Nichtsdestotrotz bleibt die Frage, was tun in der Zeit bis zur erhofften Verbesserung der Lage? Die derzeitige Strategie der Behörden setzt primär darauf, die Einschleppung und Verbreitung des Virus in Österreich zu verlangsamen. Zusätzlich werden auch stichprobenartige Zufallstests von Blutproben auf Covis-19-Infektionen vorgenommen, um mögliche "versteckte Herde" frühzeitig erkennen zu können. Im Fall einer weiteren Verschlechterung der Situation wird die allgemeine Schließung von Schulen und Kindergärten diskutiert, und im Fall des Falles die Abschottung ganzer Ortschaften oder Regionen, sofern ein lokaler Ausbruch – wie in Italien derzeit – nicht mehr kontrolliert werden kann.

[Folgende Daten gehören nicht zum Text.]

(** A county frame cut from a download, merged with extractor output,
    renders. *)
Lemma county_map_renders tracts state county_fips G0 G geo_df part1_df dm
    output_path county_name :
  RaceDemo.get_tracts tracts state = ok G0 →
  filter_eq "COUNTYFP" county_fips G0 = ok G →
  "dominant_race" ∉ columns G →
  RaceDemo.extract geo_df part1_df = ok dm →
  ∃ r, RaceDemo.create_racial_map G dm output_path county_name = ok r.
Proof.
  rewrite race_get_tracts_same.
  intros (df & j & _ & Hj & ->)%get_tracts_inv Hfilter Hcol Hex.
  apply filter_eq_inv in Hfilter as [Hcols _].
  destruct (create_racial_map_ok G dm output_path county_name j)
    as (r & Hr & _); [by rewrite Hcols|done| |by exists r].
  intros p Hp. eapply extracted_category_listed; [exact Hex|].
  intros d Hd. by eapply left_join_right_in.
Qed.

(** X21: once the two downloads, the two extractions and the two county
    filters have succeeded, and the provider's frames carry no
    dominant_race column of their own, both maps render: the script runs
    to its end and leaves the two images on disk under their paths. *)
Theorem race_script_completes (tracts : string → Z → result frame)
    (read_csv_as : string → string → result frame)
    (fs : gmap string RaceDemo.artifact)
    (w : frame) (dm : list RaceDemo.demographic)
    (t : frame) (dt : list RaceDemo.demographic) :
  RaceDemo.prepare tracts read_csv_as = ok (w, dm, t, dt) →
  "dominant_race" ∉ columns w → "dominant_race" ∉ columns t →
  ∃ wayne travis,
    RaceDemo.create_racial_map w dm "output/ouwayne_map.png" "Wayne" = ok wayne
    ∧ RaceDemo.create_racial_map t dt "output/travis_map.png" "Travis"
      = ok travis
    ∧ RaceDemo.script tracts read_csv_as fs
      = (ok (), RaceDemo.outputs travis (RaceDemo.outputs wayne fs))
    ∧ (RaceDemo.script tracts read_csv_as fs).2 !! "output/ouwayne_map.png"
      = Some (RaceDemo.Image (RaceDemo.drawn wayne))
    ∧ (RaceDemo.script tracts read_csv_as fs).2 !! "output/travis_map.png"
      = Some (RaceDemo.Image (RaceDemo.drawn travis)).
Proof.
  intros Hprep Hw Ht.
  destruct (prepare_inv _ _ _ _ _ _ Hprep)
    as (tx & mi & Htx & Hmi & Hdm & Hdt & Hfw & Hft).
  destruct (read_pl_data_extract _ _ _ _ Hdm) as (g1 & p1 & Hex1).
  destruct (read_pl_data_extract _ _ _ _ Hdt) as (g2 & p2 & Hex2).
  destruct (county_map_renders _ _ _ _ _ _ _ _ "output/ouwayne_map.png"
              "Wayne" Hmi Hfw Hw Hex1) as [wayne Hwayne].
  destruct (county_map_renders _ _ _ _ _ _ _ _ "output/travis_map.png"
              "Travis" Htx Hft Ht Hex2) as [travis Htravis].
  exists wayne, travis. split; [done|]. split; [done|].
  assert (Hrun : RaceDemo.script tracts read_csv_as fs
                 = (ok (), RaceDemo.outputs travis (RaceDemo.outputs wayne fs))).
  { unfold RaceDemo.script. rewrite Hprep. simpl.
    rewrite Hwayne. simpl. by rewrite Htravis. }
  split; [done|]. rewrite Hrun. simpl.
  destruct (create_racial_map_run _ _ _ _ _ Hwayne) as (_ & _ & _ & _ & Hpw & _).
  destruct (create_racial_map_run _ _ _ _ _ Htravis) as (_ & _ & _ & _ & Hpt & _).
  unfold RaceDemo.outputs. rewrite Hpw, Hpt.
  split.
  - destruct (RaceDemo.unmatched_csv travis), (RaceDemo.unmatched_csv wayne);
      by simplify_map_eq.
  - destruct (RaceDemo.unmatched_csv travis), (RaceDemo.unmatched_csv wayne);
      by simplify_map_eq.
Qed.

(** X22: both maps write their unmatched tracts to the same file, so
    after the script the file holds the Travis list when Travis has an
    unmatched tract (the Wayne list written before it is gone), the Wayne
    list when only Wayne has one, and whatever was there before the
    script when neither has. *)
Theorem side_file_is_last_writer (tracts : string → Z → result frame)
    (read_csv_as : string → string → result frame)
    (fs : gmap string RaceDemo.artifact)
    (w : frame) (dm : list RaceDemo.demographic)
    (t : frame) (dt : list RaceDemo.demographic)
    (wayne travis : RaceDemo.rendered) :
  RaceDemo.prepare tracts read_csv_as = ok (w, dm, t, dt) →
  RaceDemo.create_racial_map w dm "output/ouwayne_map.png" "Wayne" = ok wayne →
  RaceDemo.create_racial_map t dt "output/travis_map.png" "Travis"
  = ok travis →
  (RaceDemo.script tracts read_csv_as fs).2 !! "unmatched_tracts.csv"
  = match RaceDemo.unmatched_csv travis, RaceDemo.unmatched_csv wayne with
    | Some lines, _ => Some (RaceDemo.Table lines)
    | None, Some lines => Some (RaceDemo.Table lines)
    | None, None => fs !! "unmatched_tracts.csv"
    end.
Proof.
  intros Hprep Hwayne Htravis.
  unfold RaceDemo.script. rewrite Hprep. simpl.
  rewrite Hwayne. simpl. rewrite Htravis. simpl.
  destruct (create_racial_map_run _ _ _ _ _ Hwayne) as (_ & _ & _ & _ & Hpw & _).
  destruct (create_racial_map_run _ _ _ _ _ Htravis) as (_ & _ & _ & _ & Hpt & _).
  unfold RaceDemo.outputs. rewrite Hpw, Hpt.
  destruct (RaceDemo.unmatched_csv travis), (RaceDemo.unmatched_csv wayne);
    by simplify_map_eq.
Qed.

Lemma race_prepared_ok :
  RaceDemo.prepare race_provider race_reader
  = ok (race_prepared.1.1.1, race_prepared.1.1.2, race_prepared.1.2,
        race_prepared.2).
Proof. vm_compute. reflexivity. Qed.

Lemma race_prepared_plain :
  ("dominant_race" ∉ columns race_prepared.1.1.1)
  ∧ ("dominant_race" ∉ columns race_prepared.1.2).
Proof.
  split; apply (proj1 (bool_decide_eq_false _)); vm_compute; reflexivity.
Qed.

Lemma race_script_completes_witness :
  RaceDemo.prepare race_provider race_reader
  = ok (race_prepared.1.1.1, race_prepared.1.1.2, race_prepared.1.2,
        race_prepared.2)
  ∧ ("dominant_race" ∉ columns race_prepared.1.1.1)
  ∧ ("dominant_race" ∉ columns race_prepared.1.2)
  ∧ (RaceDemo.script race_provider race_reader stale_disk).1 = ok ()
  ∧ is_Some ((RaceDemo.script race_provider race_reader stale_disk).2
               !! "output/ouwayne_map.png")
  ∧ is_Some ((RaceDemo.script race_provider race_reader stale_disk).2
               !! "output/travis_map.png").
Proof.
  destruct race_prepared_plain as [Hw Ht].
  split; [exact race_prepared_ok|]. split; [exact Hw|]. split; [exact Ht|].
  destruct (race_script_completes race_provider race_reader stale_disk
              _ _ _ _ race_prepared_ok Hw Ht)
    as (wayne & travis & _ & _ & Hrun & Hpw & Hpt).
  rewrite Hpw, Hpt, Hrun. by split.
Defined.

Lemma side_file_is_last_writer_witness :
  ∃ wayne travis,
    RaceDemo.create_racial_map race_prepared.1.1.1 race_prepared.1.1.2
      "output/ouwayne_map.png" "Wayne" = ok wayne
    ∧ RaceDemo.create_racial_map race_prepared.1.2 race_prepared.2
        "output/travis_map.png" "Travis" = ok travis
    ∧ RaceDemo.unmatched_csv wayne
      = Some [(VStr "26163500200", VStr "Unknown")]
    ∧ RaceDemo.unmatched_csv travis
      = Some [(VStr "48453000100", VStr "Unknown")]
    ∧ (RaceDemo.script race_provider race_reader stale_disk).2
        !! "unmatched_tracts.csv"
      = Some (RaceDemo.Table [(VStr "48453000100", VStr "Unknown")]).
Proof.
  destruct (RaceDemo.create_racial_map race_prepared.1.1.1 race_prepared.1.1.2
              "output/ouwayne_map.png" "Wayne") as [e|wayne] eqn:Hwayne;
    [by vm_compute in Hwayne|].
  destruct (RaceDemo.create_racial_map race_prepared.1.2 race_prepared.2
              "output/travis_map.png" "Travis") as [e|travis] eqn:Htravis;
    [by vm_compute in Htravis|].
  assert (Hcw : RaceDemo.unmatched_csv wayne
                = Some [(VStr "26163500200", VStr "Unknown")]).
  { vm_compute in Hwayne. by injection Hwayne as <-. }
  assert (Hct : RaceDemo.unmatched_csv travis
                = Some [(VStr "48453000100", VStr "Unknown")]).
  { vm_compute in Htravis. by injection Htravis as <-. }
  exists wayne, travis. split; [done|]. split; [done|].
  split; [exact Hcw|]. split; [exact Hct|].
  rewrite (side_file_is_last_writer race_provider race_reader stale_disk
             _ _ _ _ wayne travis race_prepared_ok Hwayne Htravis).
  by rewrite Hct.
Defined.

Quarantäne ganzer Ortschaften oder Regionen nur im äußersten Notfall

Die Quarantäne ganzer Ortschaften oder Regionen ist zweifelsohne eine extreme Maßnahme, und sollte nur im schlimmsten aller Fälle ausgesprochen werden. Sie ist bei weitem keine perfekte Maßnahme, und hat, wie gerade jetzt in Italien sichtbar geworden ist, auch viele unerwünschte Nebenwirkungen. Womöglich wurde durch die soeben verordneten Quarantänemaßnahmen für ganze Provinzen und Regionen Italiens, darunter mit der Lombardei einer der größten Wirtschaftsmotoren Italiens und Europas, die Ausbreitung der Epidemie noch einmal beschleunigt. Soviel ist sicher: Der im Zuge der Quarantänemaßnahmen eingetretene Exodus der Bürger aus den Quarantänezonen in Richtung Süditalien hat noch einmal zur Ausbreitung der Epidemie auch auf bislang noch weitgehend verschonte Regionen im Süden Italiens beigetragen.

Eins der obersten Ziele in diesen Zeiten muss lauten, das öffentliche Leben so lange wie möglich, und mit so wenig Einschränkungen wie möglich aufrecht zu erhalten. Das eine Problem sind am Coronavirus erkrankte Personen, das andere Problem jedoch sind tausende Arbeitslose im Zuge eines Wirtschaftseinbruchs durch die Coronaepidemie, Produktions- und Versorgungsengpässe, oder Einschränkungen von (lebens-)wichtigen Dienstleistungen der öffentlichen Hand. In anderen Worten: Drastische Maßnahmen gegen die Coronaepidemie führen zu zahlreichen unerwünschten Nebenwirkungen. Wie auch in der Medizin gilt also in jedem Fall, die positiven Effekte von Maßnahmen, wie zum Beispiel der Einschränkung der Bewegungsfreiheit großer Bevölkerungsteile, gegen die dadurch hervorgerufenen, unerwünschten Nebenwirkungen abzuwägen.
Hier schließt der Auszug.